Monday, August 01, 2005

Im-Patient Parenting

Of the things I like best about retrieving my collegiate daughter for a home visit, one is the opportunity to make the trip alone in contemplation of my navel and novel reveries, another is the scenery along the way during each of all four seasons, and the one I like best is the chance to have her alone with me in the car for Our Conversation Alone -- because I know, once we walk through the door, the next few days are going to be a Mom-and-Daughter-Moment -- a party into which (although I am not disinvited) I am not especially invited: they need one another in a way that I am wise not to distort with too much Fatherly Presence. So I spend a good deal of time thinking about this; and I spend a good deal of time thinking about this before I invite myself in.

Here is an example: Our kids are like us: we intentionally rear them to be that but we are occultly and equally able to pass along the bad with the good.

What gets me off on this particularity is an overnight email from my beloved surviving daughter, the eldest: She is a baccalaureate graduate of a major university in another state, well-worthy of the recognition, and soon on her way to a Ph.D. program at another fine school in a third state. And She is about to buy her first car (from an individual seller) using her own hardearned cash. I was about her age when i did the same, so I remember the emotions the clutching fear in wonder of whether the car was really sound, whether I really needed to spend the money, whether I was about to get taken to the cleaners; and the excitement, the enthusaism to "be able to get around on my own." An old VW Bug, either a 1968 or '69 -- I can't even recall.

The vehicle now in question is a 1991 SAAB. Problem: It is located about 100 miles from where She rests her head and haunches, and her dad is across state lines another 100 beyond that. (Her upcoming resettlement trip to the new campus is about 1,000 westward beyond the home state.) Solution: register the car in the original home state: dad will drive the 200+ to retrieve daughter Numero Uno and drive her back to where the car owner is located in order to a) check out the car again, and b) once satisfied, exchange keys, signed registration stub, and title for real cash; and then Daughter-And-Dad will drive into the home state to register the automobile there...and spend the evening celebrating a Mom-and-Daughter-Moment.
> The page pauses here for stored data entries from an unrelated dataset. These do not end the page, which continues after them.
(** ** Snapshots and their documents *)

Definition rebuilt_snapshot (s : CandidateSnapshot) : result CandidateSnapshot :=
  snapshot_of (JStr (s_candidate s)) (JStr (s_wave s)) (JStr (s_node s)) (JInt (s_generation s)) (s_state s) (JStr (s_manifest s)) (JStr (s_authority s))
    (JStr (s_checkpoint s)) (s_identity s) (JInt (s_sequence s)) (opt_str (s_reason s)).
(** A snapshot that its constructor has accepted. *)
Definition valid_snapshot (s : CandidateSnapshot) : Prop := rebuilt_snapshot s = Ok s /\ forall i, s_identity s = Some i -> valid_identity i.

Lemma required_str v label u : _required v label = Ok u -> exists s, v = JStr s.
Proof. unfold _required. intros H%require_ok. destruct v; try done. by eexists. Qed.
Lemma digest_str v label u : _digest v label = Ok u -> exists s, v = JStr s.
Proof. unfold _digest. intros H%require_ok. destruct v; try done. by eexists. Qed.
Lemma positive_ok v label n : positive v label = Ok n -> v = JInt n /\ 1 <= n.
Proof. unfold positive. destruct v; try done. intros H. take_guard H E. apply Z.leb_le in E. by injection H as ->. Qed.

Ltac snapshot_fields := cbn [s_candidate s_wave s_node s_generation s_state s_manifest s_authority s_checkpoint s_identity s_sequence s_reason].
Lemma best_found d high name : NoDup (map scored_id (scores d)) ->
  let floats := map (fun s => (scored_id s, round53 (score s))) (scores d) in
  high ∈ floats.*2 -> (forall x, x ∈ floats.*2 -> x <= high) -> at_score high floats = [name] <-> best d name.
Proof.
  intros Hn floats Hh Hmax. assert (Hnl : NoDup (scores d)) by (by apply (NoDup_fmap_1 scored_id)).
  assert (E : map fst (List.filter (fun s => s.2 =? high) floats) = map scored_id (List.filter (fun s => round53 (score s) =? high) (scores d))).
  { unfold floats. clear. induction (scores d) as [|s l IH]; [done|]. cbn. destruct (round53 (score s) =? high); cbn; by rewrite IH. }
  unfold at_score. rewrite sorted_single, E.
  assert (Hm : forall s, s ∈ scores d -> round53 (score s) <= high).
  { intros s Hs. apply Hmax. unfold floats. change (map ?f ?l) with (f <$> l). rewrite <- list_fmap_compose. apply list_elem_of_fmap. by exists s. }
  assert (Hr : exists s, s ∈ scores d /\ round53 (score s) = high).
  { unfold floats in Hh. change (map ?f ?l) with (f <$> l) in Hh. rewrite <- list_fmap_compose in Hh. apply list_elem_of_fmap in Hh as (s & -> & Hs). by exists s. }
  clear Hh Hmax E. split.
  - intros E. destruct (List.filter _ _) as [|s [|s' r]] eqn:Ef; try done. injection E as E. apply filter_single in Ef as (Hs & Hf & Hu); [|done].
    apply Z.eqb_eq in Hf. exists s. split_and!; try done. intros s' Hs' Hne. specialize (Hm s' Hs').
    assert (round53 (score s') <> high) by (intros E'; apply Hne, Hu; [done|by apply Z.eqb_eq]). lia.
  - intros (s & Hs & <- & Hlt). assert (Es : round53 (score s) = high).
    { destruct Hr as (s' & Hs' & <-). destruct (decide (scored_id s' = scored_id s)) as [Eid|Hne].
      - f_equal. f_equal. symmetry. by apply (same_key scored_id (scores d)).
      - assert (s' <> s) by (by intros ->). specialize (Hlt s' Hs' ltac:(done)). specialize (Hm s Hs). lia. }
    rewrite (proj2 (filter_single _ _ s Hnl)); [done|]. split_and!; [done|by apply Z.eqb_eq|]. intros y Hy Hfy%Z.eqb_eq.
    destruct (decide (scored_id y = scored_id s)) as [Eid|Hne]; [by apply (same_key scored_id (scores d))|].
    assert (y <> s) by (by intros ->). specialize (Hlt y Hy ltac:(done)). lia.
Qed.
(** A set of records that can be a lineage. *)
Record sound_set (rs : list GenerationRecord) : Prop := {
  ss_rooted : forall r, r ∈ rs -> rooted rs r;
  ss_parents : forall p r, p ∈ rs -> r ∈ rs -> parent_generation_id r = Some (generation_id p) -> inherits p r;
  ss_subjects : forall r r', r ∈ rs -> r' ∈ rs -> plan_digest r = plan_digest r' -> subject_id r = subject_id r';
  ss_identity : forall r r', r ∈ rs -> r' ∈ rs -> generation_id r = generation_id r' -> r = r' }.

Lemma ready_grows st st' r : records st ⊆ records st' -> consistent st -> consistent st' -> ready st r = true -> ready st' r = true.
Proof.
  unfold ready. intros Hs Hc Hc'. destruct (parent_generation_id r) as [q|]; [|done]. rewrite !mem_spec. intros H. apply list_elem_of_fmap in H as ([k p] & -> & H).
  assert (Hk := co_keys st Hc). rewrite Forall_forall in Hk. destruct (Hk _ H) as [E _]. cbn in E. subst k. assert (Hp : p ∈ records st) by (apply list_elem_of_fmap; by exists (generation_id p, p)).
  apply Hs, records_found in Hp; [|done]. apply lookup_key_in in Hp. apply list_elem_of_fmap. by exists (generation_id p, p).
Qed.

(** One pass. *)
Record passed (st : GenerationLineage) (pending : list GenerationRecord) (st' : GenerationLineage) (rest : list GenerationRecord) (progress : bool) : Prop := {
  pa_consistent : consistent st';
  pa_kept : records st ⊆ records st';
  pa_new : forall r, r ∈ records st' -> r ∈ records st \/ r ∈ pending;
  pa_all : forall r, r ∈ pending -> r ∈ rest \/ r ∈ records st';
  pa_rest : forall r, r ∈ rest -> r ∈ pending;
  pa_length : (length rest + (if progress then 1 else 0) <= length pending)%nat;
  pa_idle : progress = false -> st' = st /\ forall r, r ∈ pending -> ready st r = false }.

Lemma pass_spec pending st s : consistent st -> Forall valid_generation pending -> rfold pass_turn ([], false, st) pending = Ok s ->
  passed st pending s.2 s.1.1 s.1.2.
Proof.
  intros Hc. revert s. induction pending as [|r pending IH] using rev_ind; intros s Hv H.
  - injection H as <-. constructor; cbn [fst snd length]; try done; try (by left); try lia. split; [done|]. intros r Hr. by apply elem_of_nil in Hr.
  - apply Forall_app in Hv as [Hv [Hr _]%Forall_cons]. rewrite rfold_app in H. take_ok H s1 E1. destruct (IH _ Hv E1) as [P1 P2 P3 P4 P5 P6 P7]. clear IH E1.
    destruct s1 as [[rest progress] st1]. cbn [fst snd] in *. cbn [rfold] in H. unfold pass_turn in H. destruct (ready st1 r) eqn:Er.
    + destruct (register r st1) as [[[x new]|e] st2] eqn:Eg; [|done]. injection H as <-. cbn [fst snd]. assert (S := register_spec st1 r _ _ P1 Hr Eg). cbn in S.
      assert (G : consistent st2 /\ records st1 ⊆ records st2 /\ r ∈ records st2 /\ forall z, z ∈ records st2 -> z ∈ records st1 \/ z = r).
      { destruct new.
        - destruct S as (_ & Hc2 & Er2 & _). rewrite Er2. split; [done|]. split; [set_solver|]. split; [set_solver|]. intros z Hz. apply elem_of_app in Hz as [Hz|Hz%list_elem_of_singleton]; auto.
        - destruct S as (_ & -> & Hin). split_and!; try done. auto. }
      destruct G as (G1 & G2 & G3 & G4). constructor; try done.
      * by etrans.
      * intros z Hz. destruct (G4 z Hz) as [Hz'| ->]; [|right; apply elem_of_app; right; by left]. destruct (P3 z Hz'); [by left|right; apply elem_of_app; by left].
      * intros z [Hz| ->%list_elem_of_singleton]%elem_of_app; [|by right]. destruct (P4 z Hz); [by left|right; by apply G2].
      * intros z Hz. apply elem_of_app. left. by apply P5.
      * rewrite length_app. cbn. destruct progress; lia.
    + injection H as <-. cbn [fst snd]. constructor; try done.
      * intros z Hz. destruct (P3 z Hz); [by left|right; apply elem_of_app; by left].
      * intros z [Hz| ->%list_elem_of_singleton]%elem_of_app; [destruct (P4 z Hz); [left; apply elem_of_app; by left|by right]|left; apply elem_of_app; right; by left].
      * intros z [Hz| ->%list_elem_of_singleton]%elem_of_app; apply elem_of_app; [left; by apply P5|right; by left].
      * rewrite !length_app. cbn. lia.
      * intros ->. destruct (P7 eq_refl) as [-> P8]. split; [done|]. intros z [Hz| ->%list_elem_of_singleton]%elem_of_app; [by apply P8|done].
Qed.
The next morning we will drive back to the car location to mount the plates and wave goodbye as Mystical Offspring returns to her apartment.

[The foreboding step: packing all her unshed belongings into the "new" car and her dad's pickup truck (another trip!) in order to drive it all to the recently leased lodgings in the third state. Still, she cannot yet share her projected vision of the calendar on which that would occur so that the parents might make all necessary adjustments on their end preparatory to helping with that critical move. This is her true MO. It is hard, I observe -- Oh so hard to leave so many fine and firm friends after being with them in laughter and cheers, and the inevitable tears...over so many years...with so much yet going on: she is not the only one taking off for parts unknown as this group comes...unknit, if never ever truly apart.]

In the meanwhile, Snazzy Gal has been spending the last three nights completing a group project of extraordinary proportions that was frustrated some weeks back, but which has now been Officially Completed, tested, fixed, retested, and stored...as in "warehoused" on an open tract of land another 100 miles north from where She occupies rapidly evaporating space...awaiting its Next Big Opportunity to astound and delight others...when the Team Members come together from hither and yon to mount the Big Event.

And so we arrive at the final straw...the Truth: the travel that was planned for today to take care of the first half of the trip for transfer of the car...has been postponed: "If we're delayed a day, it's no big deal to me. I've not slept much."

My disappointments are manifold, not least because the assertion is so self-centered, and I want to shout back IN ALL CAPITAL LETTERS that she "might pause to consider what adjustments have been made on the other end of this transaction! to meet her apparent needs...that are now curiously described as "it's no big deal to me."

But then I feel my own father's hand settling on my shoulder some 40+ years ago, and hear his voice saying softly in departure from my collegiate apartment or standing on the side porch of our family home "...and please, write your mother."

"I will."

Now I know. In those days it was all me and my schedule and my broken fingers and arms and my appetite to be wherever else I could be to investigate Being! rather than pick up paper and pen or visit at home for a few days because "There's so much going on and I don't have time to..." find a stamp. Time to be considerate of my parents and family. Time to comprehend that it was not only my mother who waited on my letters.

Now it is our turn. My turn. Speak softly and do not be so thick. Curb the circle. Enjoy the things one can like best. Love.